A pledge is essentially a contract where one party (the pledgee) agrees to hold onto something of value (the pledge) in exchange for a loan or other obligation from the other party (the pledger). This could be cash, securities, or any other type of valuable asset.
The security in a pledge comes in the form of bailment, which means that the pledgee has physical possession of the pledged asset. This gives the pledgee the right to sell or liquidate the asset if the pledger fails to fulfill their obligation under the contract.
There are several reasons why a pledger might choose to use a pledge as security. For one, it can be an effective way to secure a loan without having to provide a more traditional form of collateral, such as real estate or equipment.

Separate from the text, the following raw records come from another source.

(** * mc: the S3 object operations and the [pipe] command

    A shallow embedding of two Go source files of the Minio client:
    - the [s3] package's object API ([Put], [StatObject], [Get],
      [GetPartial]) with its [blockingWriteCloser];
    - the [pipe] function of [pipe-main.go].

    Go strings are byte sequences, modelled as [string] (a list of 8-bit
    [ascii]); [int64] is [Z] with the wrap-around written out; a [nil]
    error is [None]. *)

From Stdlib Require Import ZArith NArith String Ascii List Lia Bool DecimalString.
From stdpp Require Import gmap strings.
Import ListNotations.
Open Scope Z_scope.

(** ** The parts of the Go standard library the sources call *)

Module Go.

(** Go errors that the modelled code creates or inspects. [Iodine e] is the
    stack-carrying wrapper built by [iodine.New]; [Errno] is
    [syscall.Errno]; [PathError] is [*os.PathError]. *)
Inductive numErr := ErrSyntax | ErrRange.

Inductive error :=
| ErrLength                                   (* encoding/hex *)
| InvalidByteError (b : ascii)                (* encoding/hex *)
| NumError (Func Num : string) (Err : numErr) (* strconv *)
| errorString (s : string)                    (* errors.New *)
| Errno (n : Z)                               (* syscall *)
| PathError (Op Path : string) (Err : error)  (* os *)
| InvalidArgument                             (* client.InvalidArgument{} *)
| ObjectNotFound (Bucket Object : string)     (* client.ObjectNotFound{} *)
| InvalidRange (Offset : Z)                   (* client.InvalidRange{} *)
| EOF                                         (* io *)
| ErrClosedPipe                               (* io *)
| Iodine (e : error).                         (* iodine.Error *)

#[global] Instance numErr_eq_dec : EqDecision numErr.
Proof. solve_decision. Defined.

In addition, a pledge can provide a level of security that is more flexible than other types of collateral. For example, if a pledger has a portfolio of stocks and bonds, they might be hesitant to put them up as collateral for a loan because they don`t want to risk losing those assets in the event of a default. By using a pledge, they can still maintain ownership of their portfolio while using it as security for the loan.
Of course, there are risks involved in using a pledge as security. If the value of the pledged asset declines, the pledgee may demand additional collateral or even liquidate the asset to cover the loan. And if the pledger defaults on the loan, they may lose the asset altogether.
Overall, however, pledges can be a useful tool for securing loans or fulfilling other obligations. By understanding the role that bailment plays in a pledge contract, parties can make informed decisions about when and how to use this type of security.